◆ **Work instructions**
For the entries below, the result should be an exact transcription of the lines from the one with "Definition library_fs : gmap" up to and including the one with "Proof. by destruct s. Qed.", and only those.

(Task inputs)

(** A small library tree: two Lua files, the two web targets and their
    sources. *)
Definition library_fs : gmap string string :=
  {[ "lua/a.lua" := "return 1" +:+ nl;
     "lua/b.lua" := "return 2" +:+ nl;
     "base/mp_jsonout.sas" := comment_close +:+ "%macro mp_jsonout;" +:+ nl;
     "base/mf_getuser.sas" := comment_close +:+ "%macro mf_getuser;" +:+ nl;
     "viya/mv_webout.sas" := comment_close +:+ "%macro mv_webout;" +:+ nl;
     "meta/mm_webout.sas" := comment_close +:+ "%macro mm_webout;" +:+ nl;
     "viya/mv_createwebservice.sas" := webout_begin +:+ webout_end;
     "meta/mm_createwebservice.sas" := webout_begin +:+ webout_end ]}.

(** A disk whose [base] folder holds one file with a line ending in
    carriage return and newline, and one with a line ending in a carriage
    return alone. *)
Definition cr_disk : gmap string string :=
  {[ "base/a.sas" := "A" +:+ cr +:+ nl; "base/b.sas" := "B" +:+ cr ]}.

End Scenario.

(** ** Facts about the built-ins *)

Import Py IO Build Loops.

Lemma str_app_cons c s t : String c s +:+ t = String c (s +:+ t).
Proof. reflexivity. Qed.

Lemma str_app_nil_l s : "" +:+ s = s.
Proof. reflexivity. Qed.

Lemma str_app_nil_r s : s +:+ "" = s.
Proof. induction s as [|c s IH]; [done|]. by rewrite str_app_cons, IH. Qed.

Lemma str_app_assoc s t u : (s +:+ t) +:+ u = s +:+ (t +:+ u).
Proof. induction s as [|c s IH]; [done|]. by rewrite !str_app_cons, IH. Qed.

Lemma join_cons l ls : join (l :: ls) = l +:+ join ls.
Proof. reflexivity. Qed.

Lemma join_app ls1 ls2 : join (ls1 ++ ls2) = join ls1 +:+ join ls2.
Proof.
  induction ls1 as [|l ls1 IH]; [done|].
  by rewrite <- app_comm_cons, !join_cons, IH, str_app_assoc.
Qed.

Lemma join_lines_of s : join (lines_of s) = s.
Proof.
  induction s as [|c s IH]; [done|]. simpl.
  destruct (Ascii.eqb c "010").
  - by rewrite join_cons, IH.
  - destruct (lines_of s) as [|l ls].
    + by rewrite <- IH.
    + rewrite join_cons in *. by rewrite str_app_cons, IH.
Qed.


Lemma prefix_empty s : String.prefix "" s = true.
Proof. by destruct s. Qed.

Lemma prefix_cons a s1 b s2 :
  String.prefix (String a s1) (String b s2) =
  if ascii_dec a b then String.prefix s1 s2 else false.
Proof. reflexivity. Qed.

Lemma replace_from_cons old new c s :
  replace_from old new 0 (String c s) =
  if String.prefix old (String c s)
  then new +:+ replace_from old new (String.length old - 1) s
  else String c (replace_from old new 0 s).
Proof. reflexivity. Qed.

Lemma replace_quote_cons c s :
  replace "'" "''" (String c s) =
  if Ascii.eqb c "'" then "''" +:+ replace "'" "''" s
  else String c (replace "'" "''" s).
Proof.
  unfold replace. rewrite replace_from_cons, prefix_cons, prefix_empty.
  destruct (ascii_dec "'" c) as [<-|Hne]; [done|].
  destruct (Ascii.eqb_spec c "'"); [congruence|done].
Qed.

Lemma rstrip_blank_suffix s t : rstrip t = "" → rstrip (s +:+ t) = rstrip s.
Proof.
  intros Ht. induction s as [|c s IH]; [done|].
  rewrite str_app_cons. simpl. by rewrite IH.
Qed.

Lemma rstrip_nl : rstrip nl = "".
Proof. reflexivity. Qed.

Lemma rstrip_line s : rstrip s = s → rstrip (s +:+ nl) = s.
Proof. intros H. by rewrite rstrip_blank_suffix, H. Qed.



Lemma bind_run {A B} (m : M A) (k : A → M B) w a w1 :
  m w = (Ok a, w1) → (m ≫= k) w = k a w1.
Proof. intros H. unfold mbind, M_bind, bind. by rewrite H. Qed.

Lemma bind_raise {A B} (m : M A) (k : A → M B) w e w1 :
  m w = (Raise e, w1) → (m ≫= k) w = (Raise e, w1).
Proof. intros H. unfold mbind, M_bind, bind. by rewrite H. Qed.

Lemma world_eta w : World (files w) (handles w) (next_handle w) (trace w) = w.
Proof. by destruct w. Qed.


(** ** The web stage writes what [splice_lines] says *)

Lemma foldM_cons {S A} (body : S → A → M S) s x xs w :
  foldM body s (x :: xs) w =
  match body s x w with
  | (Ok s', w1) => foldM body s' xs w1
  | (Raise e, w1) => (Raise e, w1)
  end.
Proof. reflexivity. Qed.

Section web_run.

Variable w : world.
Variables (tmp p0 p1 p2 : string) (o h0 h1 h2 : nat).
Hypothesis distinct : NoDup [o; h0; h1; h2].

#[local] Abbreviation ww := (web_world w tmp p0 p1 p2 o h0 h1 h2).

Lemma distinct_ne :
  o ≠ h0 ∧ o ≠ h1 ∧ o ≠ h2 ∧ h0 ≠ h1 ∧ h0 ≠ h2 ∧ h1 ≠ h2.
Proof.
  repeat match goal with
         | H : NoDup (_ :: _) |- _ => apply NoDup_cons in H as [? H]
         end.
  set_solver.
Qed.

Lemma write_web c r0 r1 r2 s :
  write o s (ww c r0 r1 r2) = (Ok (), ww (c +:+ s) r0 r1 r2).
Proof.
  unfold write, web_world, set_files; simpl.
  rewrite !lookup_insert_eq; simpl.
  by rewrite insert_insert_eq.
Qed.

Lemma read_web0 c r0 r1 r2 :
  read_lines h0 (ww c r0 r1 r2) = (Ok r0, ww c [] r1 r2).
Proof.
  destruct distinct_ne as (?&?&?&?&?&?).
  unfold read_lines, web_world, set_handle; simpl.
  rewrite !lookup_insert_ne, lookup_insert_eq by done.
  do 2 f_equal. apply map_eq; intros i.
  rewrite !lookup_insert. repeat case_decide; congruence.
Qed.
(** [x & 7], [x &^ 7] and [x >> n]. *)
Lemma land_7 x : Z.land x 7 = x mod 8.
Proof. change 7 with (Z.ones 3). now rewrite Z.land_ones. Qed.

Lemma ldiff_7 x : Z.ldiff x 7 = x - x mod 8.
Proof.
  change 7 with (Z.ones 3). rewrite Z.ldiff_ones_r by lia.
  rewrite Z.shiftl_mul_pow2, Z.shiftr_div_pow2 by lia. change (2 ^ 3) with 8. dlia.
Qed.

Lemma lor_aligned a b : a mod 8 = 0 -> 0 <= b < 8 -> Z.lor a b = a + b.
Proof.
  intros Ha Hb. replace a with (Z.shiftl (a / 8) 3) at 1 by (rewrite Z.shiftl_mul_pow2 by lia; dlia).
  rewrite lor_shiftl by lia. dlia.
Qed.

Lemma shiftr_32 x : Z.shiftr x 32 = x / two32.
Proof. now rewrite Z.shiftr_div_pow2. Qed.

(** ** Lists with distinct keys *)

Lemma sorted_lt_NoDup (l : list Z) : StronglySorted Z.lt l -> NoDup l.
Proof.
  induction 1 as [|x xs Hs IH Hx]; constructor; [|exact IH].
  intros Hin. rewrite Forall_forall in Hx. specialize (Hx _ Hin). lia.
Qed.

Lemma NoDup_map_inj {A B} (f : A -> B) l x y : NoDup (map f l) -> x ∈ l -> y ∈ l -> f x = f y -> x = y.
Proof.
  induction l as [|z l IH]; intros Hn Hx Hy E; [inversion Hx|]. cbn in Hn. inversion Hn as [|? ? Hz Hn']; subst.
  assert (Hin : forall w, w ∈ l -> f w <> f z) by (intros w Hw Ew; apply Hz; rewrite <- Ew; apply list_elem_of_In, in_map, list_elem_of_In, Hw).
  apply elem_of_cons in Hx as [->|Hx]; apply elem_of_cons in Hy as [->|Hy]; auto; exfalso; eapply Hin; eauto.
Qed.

(End Task inputs)
(Task inputs)

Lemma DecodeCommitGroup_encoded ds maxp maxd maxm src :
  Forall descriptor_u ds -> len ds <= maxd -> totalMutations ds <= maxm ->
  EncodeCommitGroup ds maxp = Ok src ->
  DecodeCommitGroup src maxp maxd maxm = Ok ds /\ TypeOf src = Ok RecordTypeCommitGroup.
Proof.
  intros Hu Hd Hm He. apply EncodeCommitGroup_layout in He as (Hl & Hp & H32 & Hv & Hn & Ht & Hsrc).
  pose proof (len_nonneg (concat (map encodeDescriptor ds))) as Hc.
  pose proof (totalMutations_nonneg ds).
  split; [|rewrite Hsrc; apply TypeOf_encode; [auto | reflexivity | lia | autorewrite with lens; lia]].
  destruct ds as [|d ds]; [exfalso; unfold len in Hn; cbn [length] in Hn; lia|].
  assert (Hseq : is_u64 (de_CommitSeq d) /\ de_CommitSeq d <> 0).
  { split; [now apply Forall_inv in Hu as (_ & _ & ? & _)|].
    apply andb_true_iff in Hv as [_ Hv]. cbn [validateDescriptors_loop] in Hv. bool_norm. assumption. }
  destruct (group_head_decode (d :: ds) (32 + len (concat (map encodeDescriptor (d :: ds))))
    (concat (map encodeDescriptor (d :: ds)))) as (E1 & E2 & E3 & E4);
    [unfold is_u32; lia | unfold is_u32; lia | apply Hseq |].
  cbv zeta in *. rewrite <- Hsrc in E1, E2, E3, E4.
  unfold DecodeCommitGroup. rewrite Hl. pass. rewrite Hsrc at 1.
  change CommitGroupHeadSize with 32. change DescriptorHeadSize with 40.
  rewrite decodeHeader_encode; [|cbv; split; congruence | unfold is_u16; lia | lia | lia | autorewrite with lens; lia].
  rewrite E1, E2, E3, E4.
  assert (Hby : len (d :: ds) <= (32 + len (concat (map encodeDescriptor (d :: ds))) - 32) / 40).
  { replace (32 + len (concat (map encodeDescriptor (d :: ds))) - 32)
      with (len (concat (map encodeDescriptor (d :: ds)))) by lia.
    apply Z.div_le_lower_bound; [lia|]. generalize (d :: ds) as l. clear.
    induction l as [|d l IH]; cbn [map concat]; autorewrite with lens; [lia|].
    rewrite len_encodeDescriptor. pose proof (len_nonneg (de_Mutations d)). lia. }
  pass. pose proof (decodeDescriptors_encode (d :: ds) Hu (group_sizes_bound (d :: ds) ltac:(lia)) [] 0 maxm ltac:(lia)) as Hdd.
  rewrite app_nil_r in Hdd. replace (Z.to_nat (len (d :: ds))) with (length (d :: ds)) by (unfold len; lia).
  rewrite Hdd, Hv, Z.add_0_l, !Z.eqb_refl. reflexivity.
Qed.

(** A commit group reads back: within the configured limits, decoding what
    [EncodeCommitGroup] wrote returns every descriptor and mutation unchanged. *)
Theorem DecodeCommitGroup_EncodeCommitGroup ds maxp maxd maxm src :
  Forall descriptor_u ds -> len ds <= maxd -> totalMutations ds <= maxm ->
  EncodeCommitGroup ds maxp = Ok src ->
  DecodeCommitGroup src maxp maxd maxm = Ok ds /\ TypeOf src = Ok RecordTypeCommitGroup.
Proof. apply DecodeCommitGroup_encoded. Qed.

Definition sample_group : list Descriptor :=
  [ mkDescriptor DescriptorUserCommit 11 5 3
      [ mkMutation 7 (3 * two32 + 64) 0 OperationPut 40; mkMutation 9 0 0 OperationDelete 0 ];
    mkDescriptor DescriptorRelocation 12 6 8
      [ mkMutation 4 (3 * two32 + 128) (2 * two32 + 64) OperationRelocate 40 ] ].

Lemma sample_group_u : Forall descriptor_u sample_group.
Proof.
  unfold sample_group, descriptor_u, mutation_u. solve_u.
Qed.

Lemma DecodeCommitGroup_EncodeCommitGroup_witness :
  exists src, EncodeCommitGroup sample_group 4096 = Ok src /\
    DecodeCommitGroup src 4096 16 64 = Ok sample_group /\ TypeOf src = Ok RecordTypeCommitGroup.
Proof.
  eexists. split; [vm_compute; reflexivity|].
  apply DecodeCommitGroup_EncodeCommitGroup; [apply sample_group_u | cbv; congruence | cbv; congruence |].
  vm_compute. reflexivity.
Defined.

(End Task inputs)
(Task inputs)

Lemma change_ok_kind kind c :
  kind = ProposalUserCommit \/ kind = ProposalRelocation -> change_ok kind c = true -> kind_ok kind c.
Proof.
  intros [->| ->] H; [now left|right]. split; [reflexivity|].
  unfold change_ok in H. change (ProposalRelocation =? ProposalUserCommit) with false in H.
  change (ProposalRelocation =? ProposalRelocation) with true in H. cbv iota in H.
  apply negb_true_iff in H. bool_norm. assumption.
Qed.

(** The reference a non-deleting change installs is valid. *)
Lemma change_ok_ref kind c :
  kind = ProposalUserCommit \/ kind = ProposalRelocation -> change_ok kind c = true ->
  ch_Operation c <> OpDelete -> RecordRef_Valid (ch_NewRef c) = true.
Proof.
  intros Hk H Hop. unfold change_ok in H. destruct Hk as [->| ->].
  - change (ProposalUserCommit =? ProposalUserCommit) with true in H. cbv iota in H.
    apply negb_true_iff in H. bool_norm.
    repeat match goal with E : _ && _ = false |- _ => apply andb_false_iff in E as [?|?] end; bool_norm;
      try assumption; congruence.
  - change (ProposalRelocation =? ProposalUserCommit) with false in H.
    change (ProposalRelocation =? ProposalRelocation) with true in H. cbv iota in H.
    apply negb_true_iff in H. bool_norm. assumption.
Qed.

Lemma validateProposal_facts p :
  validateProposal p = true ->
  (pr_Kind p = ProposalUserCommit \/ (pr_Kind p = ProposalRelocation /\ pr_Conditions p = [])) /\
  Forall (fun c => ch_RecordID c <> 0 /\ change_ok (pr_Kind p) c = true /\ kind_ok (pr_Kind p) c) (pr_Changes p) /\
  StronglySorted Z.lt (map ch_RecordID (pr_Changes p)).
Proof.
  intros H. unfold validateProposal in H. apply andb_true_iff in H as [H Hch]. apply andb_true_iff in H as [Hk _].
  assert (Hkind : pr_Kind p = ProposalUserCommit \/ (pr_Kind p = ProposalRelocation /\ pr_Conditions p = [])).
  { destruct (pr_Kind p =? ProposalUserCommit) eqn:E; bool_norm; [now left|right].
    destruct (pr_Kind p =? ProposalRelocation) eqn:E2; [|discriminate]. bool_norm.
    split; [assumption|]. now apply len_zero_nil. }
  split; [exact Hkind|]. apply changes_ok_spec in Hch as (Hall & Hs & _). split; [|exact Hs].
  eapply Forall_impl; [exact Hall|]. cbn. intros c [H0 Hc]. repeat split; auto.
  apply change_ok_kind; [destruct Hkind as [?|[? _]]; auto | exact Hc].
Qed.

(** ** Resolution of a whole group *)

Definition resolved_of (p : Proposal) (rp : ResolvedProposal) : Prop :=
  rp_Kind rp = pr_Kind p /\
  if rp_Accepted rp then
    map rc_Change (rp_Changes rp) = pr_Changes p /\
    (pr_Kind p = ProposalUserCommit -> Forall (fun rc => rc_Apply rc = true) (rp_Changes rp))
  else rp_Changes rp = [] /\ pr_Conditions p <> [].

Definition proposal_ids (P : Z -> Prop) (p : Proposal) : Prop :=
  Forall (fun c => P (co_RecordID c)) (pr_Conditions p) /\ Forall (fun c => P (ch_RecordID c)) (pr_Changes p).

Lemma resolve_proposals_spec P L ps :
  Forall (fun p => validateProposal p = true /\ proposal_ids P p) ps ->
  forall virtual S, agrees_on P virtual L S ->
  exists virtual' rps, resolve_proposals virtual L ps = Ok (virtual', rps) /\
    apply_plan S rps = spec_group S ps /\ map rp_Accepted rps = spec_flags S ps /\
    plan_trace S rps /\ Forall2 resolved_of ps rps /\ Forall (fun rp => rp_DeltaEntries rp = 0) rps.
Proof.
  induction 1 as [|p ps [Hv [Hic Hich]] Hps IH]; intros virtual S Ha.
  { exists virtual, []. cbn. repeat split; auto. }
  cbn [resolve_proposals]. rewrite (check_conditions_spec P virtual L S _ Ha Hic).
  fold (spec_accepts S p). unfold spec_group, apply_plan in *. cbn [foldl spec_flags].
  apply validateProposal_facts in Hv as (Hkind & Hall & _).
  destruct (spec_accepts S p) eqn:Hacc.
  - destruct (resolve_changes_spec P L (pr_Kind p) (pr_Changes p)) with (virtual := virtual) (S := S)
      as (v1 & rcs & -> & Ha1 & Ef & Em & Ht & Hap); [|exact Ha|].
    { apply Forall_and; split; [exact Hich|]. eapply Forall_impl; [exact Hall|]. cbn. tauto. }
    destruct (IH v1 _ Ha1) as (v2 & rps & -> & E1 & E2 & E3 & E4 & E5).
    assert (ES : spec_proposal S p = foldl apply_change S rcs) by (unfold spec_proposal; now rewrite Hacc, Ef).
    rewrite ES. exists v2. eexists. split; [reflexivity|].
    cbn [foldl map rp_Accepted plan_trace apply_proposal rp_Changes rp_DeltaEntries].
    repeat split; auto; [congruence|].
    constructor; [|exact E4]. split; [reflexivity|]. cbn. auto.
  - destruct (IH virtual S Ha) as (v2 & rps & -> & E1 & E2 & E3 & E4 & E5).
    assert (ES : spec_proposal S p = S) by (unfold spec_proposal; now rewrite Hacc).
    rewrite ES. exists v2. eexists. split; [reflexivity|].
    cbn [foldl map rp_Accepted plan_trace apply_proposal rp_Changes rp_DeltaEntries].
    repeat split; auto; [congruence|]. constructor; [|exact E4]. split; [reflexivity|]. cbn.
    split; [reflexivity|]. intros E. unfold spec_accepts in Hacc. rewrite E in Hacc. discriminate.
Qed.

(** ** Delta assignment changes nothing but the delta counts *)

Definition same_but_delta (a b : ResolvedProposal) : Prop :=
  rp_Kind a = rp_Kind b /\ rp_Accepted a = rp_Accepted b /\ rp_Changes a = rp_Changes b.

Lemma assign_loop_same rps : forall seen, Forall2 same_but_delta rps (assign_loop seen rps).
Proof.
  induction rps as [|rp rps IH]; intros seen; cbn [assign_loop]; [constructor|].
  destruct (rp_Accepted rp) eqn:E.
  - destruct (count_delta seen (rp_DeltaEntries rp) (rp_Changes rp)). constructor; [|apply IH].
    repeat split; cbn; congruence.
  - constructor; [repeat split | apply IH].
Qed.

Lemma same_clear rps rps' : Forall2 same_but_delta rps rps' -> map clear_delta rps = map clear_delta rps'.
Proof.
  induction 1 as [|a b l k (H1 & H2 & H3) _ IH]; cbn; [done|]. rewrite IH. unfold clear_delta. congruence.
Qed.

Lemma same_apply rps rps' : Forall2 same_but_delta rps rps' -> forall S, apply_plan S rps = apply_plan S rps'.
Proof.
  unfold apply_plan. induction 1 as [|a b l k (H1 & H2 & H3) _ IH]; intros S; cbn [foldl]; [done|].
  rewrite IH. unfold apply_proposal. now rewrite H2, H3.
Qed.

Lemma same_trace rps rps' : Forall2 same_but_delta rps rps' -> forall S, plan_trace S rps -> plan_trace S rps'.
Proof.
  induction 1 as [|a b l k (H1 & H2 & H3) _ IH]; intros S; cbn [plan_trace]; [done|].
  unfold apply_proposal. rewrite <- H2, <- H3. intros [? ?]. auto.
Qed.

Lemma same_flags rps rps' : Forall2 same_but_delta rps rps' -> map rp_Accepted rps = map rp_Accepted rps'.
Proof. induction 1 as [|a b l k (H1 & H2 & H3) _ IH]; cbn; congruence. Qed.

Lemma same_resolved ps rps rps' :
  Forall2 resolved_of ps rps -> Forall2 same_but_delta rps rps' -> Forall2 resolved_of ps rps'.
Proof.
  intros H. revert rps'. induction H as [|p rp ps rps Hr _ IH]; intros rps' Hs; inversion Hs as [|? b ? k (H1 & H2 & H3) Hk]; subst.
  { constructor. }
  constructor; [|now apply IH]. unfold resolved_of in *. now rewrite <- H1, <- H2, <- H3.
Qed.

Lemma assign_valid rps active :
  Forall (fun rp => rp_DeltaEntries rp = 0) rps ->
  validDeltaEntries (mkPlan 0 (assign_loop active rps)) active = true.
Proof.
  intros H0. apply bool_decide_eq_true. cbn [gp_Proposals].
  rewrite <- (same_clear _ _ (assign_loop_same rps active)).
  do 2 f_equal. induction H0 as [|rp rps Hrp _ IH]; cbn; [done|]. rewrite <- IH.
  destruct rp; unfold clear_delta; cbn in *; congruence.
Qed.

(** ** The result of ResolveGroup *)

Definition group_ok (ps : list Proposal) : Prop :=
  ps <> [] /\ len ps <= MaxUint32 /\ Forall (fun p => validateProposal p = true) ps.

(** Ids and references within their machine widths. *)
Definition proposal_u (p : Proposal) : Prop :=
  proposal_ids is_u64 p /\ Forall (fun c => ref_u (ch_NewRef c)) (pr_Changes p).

(End Task inputs)

◆ **Task response**
Definition library_fs : gmap string string :=
  {[ "lua/a.lua" := "return 1" +:+ nl;
     "lua/b.lua" := "return 2" +:+ nl;
     "base/mp_jsonout.sas" := comment_close +:+ "%macro mp_jsonout;" +:+ nl;
     "base/mf_getuser.sas" := comment_close +:+ "%macro mf_getuser;" +:+ nl;
     "viya/mv_webout.sas" := comment_close +:+ "%macro mv_webout;" +:+ nl;
     "meta/mm_webout.sas" := comment_close +:+ "%macro mm_webout;" +:+ nl;
     "viya/mv_createwebservice.sas" := webout_begin +:+ webout_end;
     "meta/mm_createwebservice.sas" := webout_begin +:+ webout_end ]}.

(** A disk whose [base] folder holds one file with a line ending in
    carriage return and newline, and one with a line ending in a carriage
    return alone. *)
Definition cr_disk : gmap string string :=
  {[ "base/a.sas" := "A" +:+ cr +:+ nl; "base/b.sas" := "B" +:+ cr ]}.

End Scenario.

(** ** Facts about the built-ins *)

Import Py IO Build Loops.

Lemma str_app_cons c s t : String c s +:+ t = String c (s +:+ t).
Proof. reflexivity. Qed.

Lemma str_app_nil_l s : "" +:+ s = s.
Proof. reflexivity. Qed.

Lemma str_app_nil_r s : s +:+ "" = s.
Proof. induction s as [|c s IH]; [done|]. by rewrite str_app_cons, IH. Qed.

Lemma str_app_assoc s t u : (s +:+ t) +:+ u = s +:+ (t +:+ u).
Proof. induction s as [|c s IH]; [done|]. by rewrite !str_app_cons, IH. Qed.

Lemma join_cons l ls : join (l :: ls) = l +:+ join ls.
Proof. reflexivity. Qed.

Lemma join_app ls1 ls2 : join (ls1 ++ ls2) = join ls1 +:+ join ls2.
Proof.
  induction ls1 as [|l ls1 IH]; [done|].
  by rewrite <- app_comm_cons, !join_cons, IH, str_app_assoc.
Qed.

Lemma join_lines_of s : join (lines_of s) = s.
Proof.
  induction s as [|c s IH]; [done|]. simpl.
  destruct (Ascii.eqb c "010").
  - by rewrite join_cons, IH.
  - destruct (lines_of s) as [|l ls].
    + by rewrite <- IH.
    + rewrite join_cons in *. by rewrite str_app_cons, IH.
Qed.


Lemma prefix_empty s : String.prefix "" s = true.
Proof. by destruct s. Qed.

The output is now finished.